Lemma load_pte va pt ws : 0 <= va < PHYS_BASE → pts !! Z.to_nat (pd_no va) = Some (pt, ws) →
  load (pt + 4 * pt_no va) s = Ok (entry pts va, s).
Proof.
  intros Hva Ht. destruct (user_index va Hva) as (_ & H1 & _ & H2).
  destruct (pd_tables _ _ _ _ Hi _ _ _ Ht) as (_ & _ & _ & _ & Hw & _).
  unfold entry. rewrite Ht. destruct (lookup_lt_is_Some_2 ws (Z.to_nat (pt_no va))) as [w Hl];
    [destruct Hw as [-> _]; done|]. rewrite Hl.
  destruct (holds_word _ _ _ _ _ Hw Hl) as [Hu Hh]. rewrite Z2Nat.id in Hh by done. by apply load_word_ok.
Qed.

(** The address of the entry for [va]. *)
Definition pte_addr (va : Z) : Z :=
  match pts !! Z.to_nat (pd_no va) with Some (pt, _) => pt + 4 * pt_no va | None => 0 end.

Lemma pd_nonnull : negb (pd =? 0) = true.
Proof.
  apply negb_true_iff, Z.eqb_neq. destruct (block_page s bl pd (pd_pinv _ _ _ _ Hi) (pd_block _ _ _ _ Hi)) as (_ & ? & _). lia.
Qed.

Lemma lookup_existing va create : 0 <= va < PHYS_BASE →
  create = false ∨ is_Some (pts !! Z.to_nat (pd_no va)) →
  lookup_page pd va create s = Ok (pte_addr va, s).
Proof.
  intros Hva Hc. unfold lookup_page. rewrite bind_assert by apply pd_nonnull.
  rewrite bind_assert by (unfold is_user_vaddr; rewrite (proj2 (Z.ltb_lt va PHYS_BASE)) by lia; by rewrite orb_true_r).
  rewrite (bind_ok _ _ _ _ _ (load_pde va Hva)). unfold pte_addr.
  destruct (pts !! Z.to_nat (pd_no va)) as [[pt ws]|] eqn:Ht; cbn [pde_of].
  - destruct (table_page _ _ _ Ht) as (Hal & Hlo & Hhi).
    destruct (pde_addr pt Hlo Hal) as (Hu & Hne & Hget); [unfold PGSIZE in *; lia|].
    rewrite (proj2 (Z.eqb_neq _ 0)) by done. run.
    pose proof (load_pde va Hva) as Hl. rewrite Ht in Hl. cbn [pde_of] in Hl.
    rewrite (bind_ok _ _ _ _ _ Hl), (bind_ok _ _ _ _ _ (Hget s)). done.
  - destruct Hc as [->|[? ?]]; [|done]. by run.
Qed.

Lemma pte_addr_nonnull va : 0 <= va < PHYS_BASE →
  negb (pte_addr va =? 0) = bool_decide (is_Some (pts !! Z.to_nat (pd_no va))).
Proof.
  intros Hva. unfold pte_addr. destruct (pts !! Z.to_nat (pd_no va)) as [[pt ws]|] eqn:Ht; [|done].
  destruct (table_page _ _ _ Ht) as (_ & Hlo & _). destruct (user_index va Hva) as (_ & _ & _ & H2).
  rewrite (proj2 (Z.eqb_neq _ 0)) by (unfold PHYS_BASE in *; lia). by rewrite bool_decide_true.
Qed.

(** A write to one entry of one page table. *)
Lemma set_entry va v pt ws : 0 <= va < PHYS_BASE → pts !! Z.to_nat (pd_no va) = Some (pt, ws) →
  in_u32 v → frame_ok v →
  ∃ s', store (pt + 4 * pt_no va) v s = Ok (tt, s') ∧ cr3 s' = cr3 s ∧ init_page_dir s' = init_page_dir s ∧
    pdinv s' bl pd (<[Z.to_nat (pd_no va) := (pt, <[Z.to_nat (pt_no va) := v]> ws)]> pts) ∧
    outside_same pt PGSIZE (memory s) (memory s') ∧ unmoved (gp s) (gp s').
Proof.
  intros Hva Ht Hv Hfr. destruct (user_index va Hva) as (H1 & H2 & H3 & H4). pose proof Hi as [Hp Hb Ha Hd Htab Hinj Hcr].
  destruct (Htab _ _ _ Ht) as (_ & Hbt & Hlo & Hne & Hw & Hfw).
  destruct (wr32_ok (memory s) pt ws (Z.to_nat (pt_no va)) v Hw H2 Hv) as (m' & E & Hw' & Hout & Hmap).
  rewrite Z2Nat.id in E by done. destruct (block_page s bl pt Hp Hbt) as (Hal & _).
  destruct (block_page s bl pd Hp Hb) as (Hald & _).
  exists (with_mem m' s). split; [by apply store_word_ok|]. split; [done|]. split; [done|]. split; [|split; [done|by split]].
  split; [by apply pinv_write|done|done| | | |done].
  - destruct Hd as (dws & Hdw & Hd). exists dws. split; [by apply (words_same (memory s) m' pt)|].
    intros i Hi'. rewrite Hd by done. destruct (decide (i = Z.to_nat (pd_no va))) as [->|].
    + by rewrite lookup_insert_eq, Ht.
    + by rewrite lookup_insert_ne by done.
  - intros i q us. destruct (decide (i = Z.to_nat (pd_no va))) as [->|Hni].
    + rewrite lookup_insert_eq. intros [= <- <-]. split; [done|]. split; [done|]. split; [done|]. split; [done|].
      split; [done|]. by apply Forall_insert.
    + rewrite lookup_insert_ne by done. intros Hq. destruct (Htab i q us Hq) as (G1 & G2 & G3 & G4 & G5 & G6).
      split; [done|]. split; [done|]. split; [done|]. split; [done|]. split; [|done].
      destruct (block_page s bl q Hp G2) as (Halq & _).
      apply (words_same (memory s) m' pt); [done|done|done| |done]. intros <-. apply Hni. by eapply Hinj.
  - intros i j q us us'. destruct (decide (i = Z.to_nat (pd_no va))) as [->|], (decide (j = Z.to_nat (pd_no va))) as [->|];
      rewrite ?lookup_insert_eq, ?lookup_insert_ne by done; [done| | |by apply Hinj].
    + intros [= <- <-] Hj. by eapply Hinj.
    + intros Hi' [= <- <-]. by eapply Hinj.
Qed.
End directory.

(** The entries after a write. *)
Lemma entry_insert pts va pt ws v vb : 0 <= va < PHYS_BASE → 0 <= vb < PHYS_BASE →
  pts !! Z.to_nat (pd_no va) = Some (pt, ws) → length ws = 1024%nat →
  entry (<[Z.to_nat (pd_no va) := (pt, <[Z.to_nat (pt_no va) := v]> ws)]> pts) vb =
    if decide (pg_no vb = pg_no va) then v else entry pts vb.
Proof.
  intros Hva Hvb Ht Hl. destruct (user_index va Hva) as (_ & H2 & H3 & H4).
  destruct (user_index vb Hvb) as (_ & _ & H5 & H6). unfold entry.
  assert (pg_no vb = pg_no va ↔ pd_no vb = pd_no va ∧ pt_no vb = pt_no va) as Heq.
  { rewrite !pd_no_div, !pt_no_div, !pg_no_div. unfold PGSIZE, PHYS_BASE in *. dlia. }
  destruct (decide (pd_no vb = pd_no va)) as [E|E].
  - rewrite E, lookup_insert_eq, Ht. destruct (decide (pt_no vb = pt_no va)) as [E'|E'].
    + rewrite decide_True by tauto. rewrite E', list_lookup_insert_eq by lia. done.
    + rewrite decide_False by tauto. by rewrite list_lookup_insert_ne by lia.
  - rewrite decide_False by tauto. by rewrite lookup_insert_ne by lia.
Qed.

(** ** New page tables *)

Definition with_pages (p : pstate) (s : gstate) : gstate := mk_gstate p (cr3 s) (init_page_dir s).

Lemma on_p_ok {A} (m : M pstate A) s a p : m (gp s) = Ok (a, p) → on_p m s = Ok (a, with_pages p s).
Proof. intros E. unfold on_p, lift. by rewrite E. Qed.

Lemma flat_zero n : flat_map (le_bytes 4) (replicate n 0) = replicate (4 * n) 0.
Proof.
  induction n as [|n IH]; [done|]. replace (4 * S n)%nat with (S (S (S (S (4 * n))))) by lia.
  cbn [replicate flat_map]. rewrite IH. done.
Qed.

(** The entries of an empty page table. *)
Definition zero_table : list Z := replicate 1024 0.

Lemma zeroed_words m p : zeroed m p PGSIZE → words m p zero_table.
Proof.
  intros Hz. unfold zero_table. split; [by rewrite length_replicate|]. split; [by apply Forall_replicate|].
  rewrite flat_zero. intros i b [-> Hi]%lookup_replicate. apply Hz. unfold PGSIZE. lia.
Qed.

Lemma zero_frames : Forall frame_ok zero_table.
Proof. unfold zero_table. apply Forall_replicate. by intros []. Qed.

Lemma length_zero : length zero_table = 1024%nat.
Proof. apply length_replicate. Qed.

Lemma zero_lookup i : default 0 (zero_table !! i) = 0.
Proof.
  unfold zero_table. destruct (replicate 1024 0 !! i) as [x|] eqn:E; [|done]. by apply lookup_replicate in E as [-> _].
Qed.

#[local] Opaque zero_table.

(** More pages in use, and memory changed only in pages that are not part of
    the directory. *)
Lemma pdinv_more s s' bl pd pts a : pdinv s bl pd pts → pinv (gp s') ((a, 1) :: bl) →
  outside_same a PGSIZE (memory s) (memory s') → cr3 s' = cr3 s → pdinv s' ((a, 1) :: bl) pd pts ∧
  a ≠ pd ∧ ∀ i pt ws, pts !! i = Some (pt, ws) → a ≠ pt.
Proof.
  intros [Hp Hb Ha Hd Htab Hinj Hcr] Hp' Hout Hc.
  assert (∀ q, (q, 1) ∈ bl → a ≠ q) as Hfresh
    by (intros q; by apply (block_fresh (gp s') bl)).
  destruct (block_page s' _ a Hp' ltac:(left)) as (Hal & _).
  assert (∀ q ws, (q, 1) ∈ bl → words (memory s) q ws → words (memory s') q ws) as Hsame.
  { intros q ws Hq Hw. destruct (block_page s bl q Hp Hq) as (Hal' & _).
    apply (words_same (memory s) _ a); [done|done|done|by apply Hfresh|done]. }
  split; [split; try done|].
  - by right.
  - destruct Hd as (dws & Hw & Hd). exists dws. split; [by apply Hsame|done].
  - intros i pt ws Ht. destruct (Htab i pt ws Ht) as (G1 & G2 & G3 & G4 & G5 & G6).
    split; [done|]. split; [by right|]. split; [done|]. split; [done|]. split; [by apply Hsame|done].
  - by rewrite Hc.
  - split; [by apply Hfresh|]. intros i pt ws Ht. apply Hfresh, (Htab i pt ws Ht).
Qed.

################

*YOUR TASK*. Please print verbatim each line from the first line of the entries above to the line that contains "intros Hva Hc.", inclusive, and nothing more.

*EXERCISE RESPONSE*.
Lemma load_pte va pt ws : 0 <= va < PHYS_BASE → pts !! Z.to_nat (pd_no va) = Some (pt, ws) →
  load (pt + 4 * pt_no va) s = Ok (entry pts va, s).
Proof.
  intros Hva Ht. destruct (user_index va Hva) as (_ & H1 & _ & H2).
  destruct (pd_tables _ _ _ _ Hi _ _ _ Ht) as (_ & _ & _ & _ & Hw & _).
  unfold entry. rewrite Ht. destruct (lookup_lt_is_Some_2 ws (Z.to_nat (pt_no va))) as [w Hl];
    [destruct Hw as [-> _]; done|]. rewrite Hl.
  destruct (holds_word _ _ _ _ _ Hw Hl) as [Hu Hh]. rewrite Z2Nat.id in Hh by done. by apply load_word_ok.
Qed.

(** The address of the entry for [va]. *)
Definition pte_addr (va : Z) : Z :=
  match pts !! Z.to_nat (pd_no va) with Some (pt, _) => pt + 4 * pt_no va | None => 0 end.

Lemma pd_nonnull : negb (pd =? 0) = true.
Proof.
  apply negb_true_iff, Z.eqb_neq. destruct (block_page s bl pd (pd_pinv _ _ _ _ Hi) (pd_block _ _ _ _ Hi)) as (_ & ? & _). lia.
Qed.

Lemma lookup_existing va create : 0 <= va < PHYS_BASE →
  create = false ∨ is_Some (pts !! Z.to_nat (pd_no va)) →
  lookup_page pd va create s = Ok (pte_addr va, s).
Proof.
  intros Hva Hc. unfold lookup_page. rewrite bind_assert by apply pd_nonnull.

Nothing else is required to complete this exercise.